Sierra Leone, now declared Ebola-free by the World Health Organization, was one of the worst-hit countries by the 2014 epidemic, when the virus claimed the lives of 11,312 people across West Africa. At the time, maps were used to show the intensity of Ebola mortalities in the region. Now, a team from Columbia University Mailman School of Public Health has retrospectively mapped the course of disease to aid health intervention strategies of the future.
The researchers say the model can be applied outside Sierra Leone and used for diseases other than Ebola. Dr Wan Yang, co-author of the study and research scientist at Columbia University, tells Geographical, ‘our method can also be used to reveal the epidimiological characteristics of a disease, so we can be more prepared for future infectious disease outbreaks’.

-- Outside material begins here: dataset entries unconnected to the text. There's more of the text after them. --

(** ** What the check leaves in the dictionary *)

(** A passed check has given every row of every record and question
    frame the JSON text of the row as it was and its token count; it has
    changed no other column, no other frame, and neither table. *)
Theorem allocation_marks_context_rows d selected_job_name io_ok d' a :
  allocate_context d selected_job_name io_ok = (d', Some a) ->
  job_table d' = job_table d /\
  questions_table d' = questions_table d /\
  map fst (frames d') = map fst (frames d) /\
  exists tok,
    Forall2 (fun f f' =>
               if is_record_name (fst f) || is_question_name (fst f)
               then Forall2 (fun row row' =>
                               row_columns row' = row_columns row /\
                               row_source_file row' = row_source_file row /\
                               row_json row' = Some (to_json row) /\
                               exists n c,
                                 token_len tok (to_json row) = Some n /\
                                 token_len tok "," = Some c /\
                                 row_token_count row' = Some (n + c))
                      (snd f) (snd f')
               else snd f' = snd f)
      (frames d) (frames d').
Proof.
  intros H. destruct (allocate_context_validated _ _ _ _ _ H)
    as (tok & e & [_ _ _ -> Henc _ _ _ _]).
  cbn. split; [reflexivity|]. split; [reflexivity|]. split.
  { rewrite map_map. apply map_ext. intros [n df]. unfold marked_frame.
    cbn. destruct (is_record_name n || is_question_name n); reflexivity. }
  exists tok. clear H. revert Henc.
  induction (frames d) as [|[n df] l IH]; intros Henc; [constructor|].
  rewrite rows_to_mark_cons in Henc. apply Forall_app in Henc as [H1 H2].
  cbn [map]. constructor; [|apply IH; exact H2].
  unfold marked_frame. cbn [fst snd].
  destruct (is_record_name n || is_question_name n); cbn [fst snd];
    [|reflexivity].
  clear -H1. induction df as [|row df IH]; [constructor|].
  inversion H1 as [|? ? Hrow Hrest]; subst. cbn [map].
  constructor; [|apply IH; exact Hrest].
  destruct (mark_marked _ _ _ Hrow) as (_ & E1 & E2).
  cbn. repeat split; trivial.
  exists (len_of tok (to_json row)), (len_of tok ","). repeat split; trivial.
Qed.

(** ** When the check rejects *)

(** With the job configured, a positive budget, a tokenizer that
    returns and a writable [testing] folder, the check fails exactly
    when some record, with the question context, exceeds the budget. *)
Theorem rejection_means_a_record_exceeds d selected_job_name tok avail :
  budget_ready d selected_job_name tok avail ->
  snd (allocate_context d selected_job_name true) = None <->
  exists row,
    In row (record_rows (frames d)) /\
    avail < row_tokens tok row + len_of tok "[]"
            + question_budget tok (frames d) (len_of tok "[]").
Proof.
  intros Hr. rewrite (allocate_context_ready _ _ _ _ Hr). cbn [snd].
  set (e := len_of tok "[]"). set (q := question_budget tok (frames d) e).
  destruct (records_exceeding_limit _ q avail) as [|rt l] eqn:Ex.
  - split; [discriminate|]. intros (row & Hin & Hlt).
    apply exceeding_nil in Ex. rewrite Forall_map, Forall_forall in Ex.
    specialize (Ex _ Hin). cbn in Ex. lia.
  - split; [intros _|reflexivity].
    assert (Hin : In rt (records_exceeding_limit
                           (map (fun row => row_tokens tok row + e)
                              (record_rows (frames d))) q avail))
      by (rewrite Ex; left; reflexivity).
    unfold records_exceeding_limit in Hin.
    apply filter_In in Hin as [Hin Hlt].
    apply in_map_iff in Hin as (row & <- & Hin).
    exists row. split; [exact Hin|]. apply Z.ltb_lt in Hlt. lia.
Qed.

(** Without a single record row the check passes whatever the question
    context takes, even more than the whole budget. *)
Theorem no_records_always_validates d selected_job_name tok avail :
  budget_ready d selected_job_name tok avail ->
  record_rows (frames d) = [] ->
  snd (allocate_context d selected_job_name true)
  = Some {| Total_Question_Context_Tokens :=
              question_budget tok (frames d) (len_of tok "[]");
            Max_Record_Tokens := 0;
            Available_Context := avail;
            Total_Records := 0 |}.
Proof.
  intros Hr E. rewrite (allocate_context_ready _ _ _ _ Hr). cbn [snd].
  rewrite E. reflexivity.
Qed.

‘The technique could be used to target intervention and control efforts,’ says Dr Jeffrey Shaman, co-author and associate professor at Columbia University. ‘That is, we can apply this in real-time to monitor the spatial-temporal spread of the disease and identify the regions in space and time where resources are most urgently needed and will have the greatest impact.’

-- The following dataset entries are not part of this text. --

(** The framebuffer after a run of [fb_set] calls depends only on which
    on-screen sub-pixels were addressed. *)
Lemma set_points_same_dots g fb pts pts' :
  geom_ok g -> fb_sized g fb -> Forall is_byte fb ->
  (forall p, in_bounds g p = true -> In p pts <-> In p pts') ->
  set_points g fb pts = set_points g fb pts'.
Proof.
  intros Hg Hsz Hby Hsame.
  destruct (set_points_ok g pts Hg fb Hsz) as (fb1 & Hs1 & Hsz1).
  destruct (set_points_ok g pts' Hg fb Hsz) as (fb2 & Hs2 & Hsz2).
  rewrite Hs1, Hs2. f_equal.
  destruct (set_points_bytes g pts Hg fb fb1 Hsz Hby Hs1) as [_ Hu1].
  destruct (set_points_bytes g pts' Hg fb fb2 Hsz Hby Hs2) as [_ Hu2].
  assert (Hlen1 : length fb1 = length fb) by (unfold fb_sized in *; lia).
  assert (Hlen2 : length fb2 = length fb) by (unfold fb_sized in *; lia).
  apply list_eq_same_length with (length fb); [lia | lia |].
  intros k a b Hk Ha Hb.
  apply list_lookup_total_correct in Ha, Hb. subst a b.
  rewrite Hu1, Hu2 by exact Hk.
  apply Z.bits_inj'. intros n Hn. rewrite !cell_union_testbit by exact Hn.
  f_equal. apply eq_true_iff_eq. rewrite !existsb_exists.
  split; intros (p & Hin & Hh); exists p; (split; [|exact Hh]);
    apply (Hsame p); auto;
    unfold hits in Hh; apply andb_true_iff in Hh; destruct Hh as [Hh _];
    apply andb_true_iff in Hh; now destruct Hh.
Qed.

Lemma segs_points_In segs p :
  In p (segs_points segs) <->
  exists s, In s segs /\
    In p (default [] (line_points (line_fuel s.1.1 s.1.2 s.2.1 s.2.2)
                                  s.1.1 s.1.2 s.2.1 s.2.2)).
Proof.
  unfold segs_points. rewrite <- list_elem_of_In, list_elem_of_bind. split.
  - intros ([[x0 y0] [x1 y1]] & Hp & Hs). exists (x0, y0, (x1, y1)).
    split; [now apply list_elem_of_In | now apply list_elem_of_In].
  - intros ([[x0 y0] [x1 y1]] & Hs & Hp). exists (x0, y0, (x1, y1)).
    split; [now apply list_elem_of_In in Hp | now apply list_elem_of_In].
Qed.

(** X4: the framebuffer left by a batch of segments does not depend on the
    order in which they are drawn, and drawing a segment again changes
    nothing: two batches with the same segments give the same bytes. *)
Theorem draw_lines_order_irrelevant g fb segs segs' :
  geom_ok g -> fb_sized g fb -> Forall is_byte fb ->
  (forall s, In s segs <-> In s segs') ->
  draw_lines g fb segs = draw_lines g fb segs'.
Proof.
  intros Hg Hsz Hby Hsame. rewrite !draw_lines_trace.
  apply set_points_same_dots; try assumption.
  intros p _. rewrite !segs_points_In.
  split; intros (s & Hs & Hp); exists s; (split; [apply Hsame, Hs | exact Hp]).
Qed.

Lemma draw_lines_order_irrelevant_witness :
  draw_lines (mk_geom 4 2) [0x41; 0; 3; 0; 0; 0x80; 0; 0]
             [(0, 0, (7, 7)); (-3, 2, (9, 2)); (1, 6, (1, 0))] =
  draw_lines (mk_geom 4 2) [0x41; 0; 3; 0; 0; 0x80; 0; 0]
             [(1, 6, (1, 0)); (0, 0, (7, 7)); (1, 6, (1, 0)); (-3, 2, (9, 2))].
Proof.
  apply (draw_lines_order_irrelevant (mk_geom 4 2) [0x41; 0; 3; 0; 0; 0x80; 0; 0]).
  - unfold geom_ok; simpl; lia.
  - reflexivity.
  - repeat constructor; unfold is_byte; lia.
  - intros s. simpl. tauto.
Defined.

The first cases of Ebola in Sierra Leone (shown in blue in the above map) were seen in May 2014 in the eastern district of Kailahun. A second outbreak (shown in red) in July 2014 in the western urban area brought the disease from both sides of the country to the centre. The thickness of the arrows is used to indicate how important one region is inferred to have acted as a source for another. The path in blue delineates the spread of Ebola from the initial case in Kailahun, which the study says acted as a source for Kenema and Kono.
Kenema, a more densely populated district, was pivotal for the spread of the virus. It became the source for neighbouring districts of Bo, Pujehun and Tonkolili. Had the virus been stopped in Kenema while there was time, says Shaman, the virus may have been prevented in surrounding regions. ‘There was a critical opportunity when the virus was not yet self-sustained in Kenema, when interventions in that area might have helped shut down that further radiation. This is not to point fingers as to what should have been done – this technique was not available at the time – however, in a future outbreak of infectious disease, the technique could be used to target intervention and control efforts.’

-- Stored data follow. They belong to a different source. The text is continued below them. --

(** * Kando host process: a shallow embedding of [src/main/app.ts]

    The class [KandoApp] owns a backend, a transparent window, one
    hide-timer handle and two settings stores.  Its methods are embedded as
    computations in a state-and-exception monad over the record [App]; every
    call that leaves the class (backend, window, console, shell, timers,
    settings) is recorded, in program order, in the [trace] of the state. *)

From Stdlib Require Import ZArith QArith Qround List String Bool Lia.
From Stdlib Require Import DecimalString.
Import ListNotations.
Local Open Scope string_scope.
Local Open Scope Z_scope.

(** ** JavaScript numbers

    A finite IEEE double is a dyadic rational, so the finite numbers are
    embedded in [Q]; the three non-finite values are kept apart.  The sign of
    zero is not tracked. *)
Module JS.

Inductive number : Type :=
| Fin (q : Q)
| PosInf
| NegInf
| NaN.

(** [Math.floor]: the largest integer not above its argument; non-finite
    values are returned unchanged. *)
Definition Math_floor (x : number) : number :=
  match x with
  | Fin q => Fin (inject_Z (Qfloor q))
  | other => other
  end.

(** Truncation toward zero ([Math.trunc]), which [app.ts] does not call; it
    is the operation the specification names for pointer deltas. *)
Definition Math_trunc (x : number) : number :=
  match x with
  | Fin q => Fin (inject_Z (if Qle_bool 0 q then Qfloor q else Qceiling q))
  | other => other
  end.

(** The template literal [`${i}`] on a non-negative integer. *)
Definition string_of_index (i : nat) : string :=
  NilEmpty.string_of_uint (Nat.to_uint i).

End JS.

(** ** Data of [../common] used by the orchestrator *)

#[warnings="-register-all"]
Inductive INode : Type :=
| Node (name icon iconTheme : string) (children : list INode).

Definition node_name (n : INode) : string :=
  match n with Node nm _ _ _ => nm end.
Definition node_icon (n : INode) : string :=
  match n with Node _ ic _ _ => ic end.
Definition node_iconTheme (n : INode) : string :=
  match n with Node _ _ th _ => th end.
Definition node_children (n : INode) : list INode :=
  match n with Node _ _ _ cs => cs end.

Definition set_children (n : INode) (cs : list INode) : INode :=
  match n with Node nm ic th _ => Node nm ic th cs end.

Record IMenu : Type := mkMenu {
  nodes : INode;
  shortcut : string;
  centered : bool
}.

Record Rectangle : Type := mkRect {
  rx : Z;
  ry : Z;
  rwidth : Z;
  rheight : Z
}.

Record Point : Type := mkPoint { px : Z; py : Z }.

Port Loko in the western breakout had the same role as Kenema, however, Shaman says the spread was rapid. From Port Loko the disease spread to Kambia, Moyamba, and Bombali (and then Tonkolili and Koinadugu).
‘Each arrow’s transparency is a measure of how certain, or confident, our method is about each path,’ says Yang. ‘Because there are a lot of uncertainties as to what could have happened, our method includes a range of possible scenarios to account for these uncertainties.’